# Performance Analysis of Cache Size and Set-Associativity Using gem5

Clayton Asada<sup>1</sup>, Joseph Chorbajian<sup>2</sup>, and Ilmaan Zia<sup>3</sup>

1,2,3 Computer Engineering and Computer Science, California State University Long Beach

| Benchmarks | Cache<br>Size | Block<br>Size | Set<br>Assoc. | Replacement Policy  |
|------------|---------------|---------------|---------------|---------------------|
| Dijkstra   | 16kB          | 32            | 1             | Least Recently Used |
| Sha        | 32kB          | 64            | 2             | Random              |
| Rijndael   | 64kB          |               | 4             | First In First Out  |
|            |               |               | 8             |                     |

Abstract—Keywords - Cache, Size, Associativity, Replacement Policy, gem5, Simulation, Configuration, Miss rate

### I. INTRODUCTION

Cache performance is a critical factor in the overall performance of modern computer systems. Cache design involves balancing the trade-offs between cache size, associativity, and replacement policies to achieve optimal performance for a given workload. Simulation tools such as gem5 and SimpleScalar provide powerful means for evaluating cache performance, allowing researchers to explore a wide range of cache configurations and workloads in a controlled environment.
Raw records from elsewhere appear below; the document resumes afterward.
(** ** Steps 2 to 9 of [BackupEngine.run_backup] *)




Section BackupSteps.
  (** [datetime.fromisoformat] and [datetime.now()], as for [load]. *)
Variable fromisoformat : pystr -> option datetime.
Variable now : datetime.
  (** [stat().st_mode] and [datetime.now().timestamp()] as
      [update_from_backup] meets them. *)
Variable st_mode : FileInfo.t -> option Z.
Variable backup_time : float.
  (** [self._copy_single_file(file_info, backup_target, action)]: the
      [(success, message)] pair it returns.  [DryRunBackupEngine] returns
      [(True, "DRY-RUN")] for every file. *)
Variable copy : FileInfo.t -> FileAction -> bool * pystr.
  (** [ChangeDetector(use_hash).detect_changes(source_files, backup_target,
      logger)], used when the manifest is off. *)
Variable detect : Dict.t FileInfo.t -> list FileInfo.t * list FileInfo.t * list pystr.


End BackupSteps.


(** ** [RestoreEngine._restore_files] *)

(** The bookkeeping of [_restore_files] over the files handed to it, each
    given as the copy outcome, the backup file, the file at its target and
    the outcome of its [stat().st_size]; the futures are taken in
    submission order. *)
Definition restore_files (conflict_resolution : ConflictResolution) (dry_run : bool)
    (files : list (copy_outcome * FileState * option FileState * option Z)) (r : RestoreResult)
    : RestoreResult :=
  fold_left (fun r f =>
               let '(copy, src, target, size) := f in
               record_restore r (fst (restore_single_file conflict_resolution dry_run copy src target))
                 size)
            files r.

(** The files [_restore_files] counts twice: restored (copied or updated)
    and then, their [stat()] raising, counted again as an error. *)
Definition stat_failure (conflict_resolution : ConflictResolution) (dry_run : bool)
    (f : copy_outcome * FileState * option FileState * option Z) : Z :=
  let '(copy, src, target, size) := f in
  match size, fst (restore_single_file conflict_resolution dry_run copy src target) with
  | None, (true, COPIED, _) | None, (true, UPDATED, _) => 1
  | _, _ => 0
  end.

Definition stat_failures (conflict_resolution : ConflictResolution) (dry_run : bool)
    (files : list (copy_outcome * FileState * option FileState * option Z)) : Z :=
  fold_right (fun f n => stat_failure conflict_resolution dry_run f + n) 0 files.

(** ** [core.scanner.FileScanner.scan] *)

(** [str(path)] of a POSIX path given by its components; an absolute path
    starts with the empty component. *)
Fixpoint path_str (p : Path) : pystr :=
  match p with
  | [] => []
  | [x] => x
  | x :: rest => x ++ [47] ++ path_str rest
  end.

(** An entry [os.scandir] yields. *)
Inductive fs_node :=
| FsFile (name : pystr) (st : option (Z * float))
    (* a regular file; [entry.stat()] gives (st_size, st_mtime), or raises *)
| FsDir (name : pystr) (children : option (list fs_node))
    (* a directory; [os.scandir] on it raises when [children] is [None] *)
| FsOther (name : pystr).
    (* neither a directory nor a regular file without following symlinks *)

Definition fs_node_name (n : fs_node) : pystr :=
  match n with FsFile name _ | FsDir name _ | FsOther name => name end.

Section Scanner.
Variable lower : pystr -> pystr.
Variable regex_match : pystr -> pystr -> bool.
Variable is_virtual_env : Path -> bool.
  (** [self._calculate_hash(path)]: the MD5 hex digest, or [""] when reading
      fails. *)
Variable calculate_hash : pystr -> pystr.
  (** [self.filter], [self.use_hash], [self.min_size_for_hash] *)
Variable filter_ : ExclusionFilter.
Variable use_hash : bool.
Variable min_size_for_hash : Z.
  (** The [base_path] of [scan]. *)
Variable base_path : Path.

  (** The body of the loop of [_scan_recursive] for one entry, at relative
      directory [rel] of [base_path]: exclusion check, then recursion into a
      directory or the record of a regular file.  Exceptions raised for the
      entry are caught and skip it. *)
Fixpoint scan_node (rel : list pystr) (n : fs_node) (files : Dict.t FileInfo.t)
      : Dict.t FileInfo.t :=
    let path := base_path ++ rel ++ [fs_node_name n] in
    if fst (should_exclude lower regex_match is_virtual_env filter_ path) then files
    else
      match n with
      | FsDir name children =>
          match children with
          | None => files
          | Some entries =>
              (fix go (l : list fs_node) (files : Dict.t FileInfo.t) :=
                 match l with
                 | [] => files
                 | e :: l' => go l' (scan_node (rel ++ [name]) e files)
                 end) entries files
          end
      | FsFile name st =>
          match st with
          | None => files
          | Some (st_size, st_mtime) =>
              let relative_path := path_str (rel ++ [name]) in
              let file_hash := if use_hash && (min_size_for_hash <=? st_size)
                               then Some (calculate_hash (path_str path)) else None in
              Dict.set relative_path
                (FileInfo.mk (path_str path) relative_path st_size st_mtime file_hash) files
          end
      | FsOther _ => files
      end.

  (** [_scan_recursive] over the entries of one directory. *)
Fixpoint scan_entries (rel : list pystr) (l : list fs_node) (files : Dict.t FileInfo.t)
      : Dict.t FileInfo.t :=
    match l with
    | [] => files
    | e :: l' => scan_entries rel l' (scan_node rel e files)
    end.

  (** [FileScanner.scan(base_path)]; [root] is [None] when [os.scandir]
      on [base_path] raises. *)
Definition scan (root : option (list fs_node)) : Dict.t FileInfo.t :=
    match root with
    | None => []
    | Some entries => scan_entries [] entries []
    end.
End Scanner.

(** * Properties *)

Lemma str_eqb_eq a b : str_eqb a b = true <-> a = b.
Proof. unfold str_eqb; destruct (list_eq_dec Z.eq_dec a b); split; congruence. Qed.

Lemma str_eqb_refl a : str_eqb a a = true.
Proof. apply str_eqb_eq; reflexivity. Qed.

Lemma str_eqb_neq a b : str_eqb a b = false <-> a <> b.
Proof.
  unfold str_eqb; destruct (list_eq_dec Z.eq_dec a b); split; congruence.
Qed.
In this paper, we present a study of cache performance using the gem5 simulator to model various single-core CPU cache configurations. Our aim is to compare the results of our study with the results of a previous study that used the SimpleScalar simulator. The previous study focused on the impact of cache size, block size, and associativity on miss rate performance, while our study explores the impact of replacement policies in addition to cache size, block size, and associativity.

Our research uses three benchmarks to evaluate cache performance, from SPEC95 benchmarks to stress different aspects of the memory hierarchy. We compare our results with those of the previous study, which used a total of 5 benchmarks from SPEC95 benchmarks designed to stress the instruction cache and data cache separately. The shared benchmarks were Dijkstra, Sha, and Rijndael. The additional benchmarks from the previous study are Go and Compress.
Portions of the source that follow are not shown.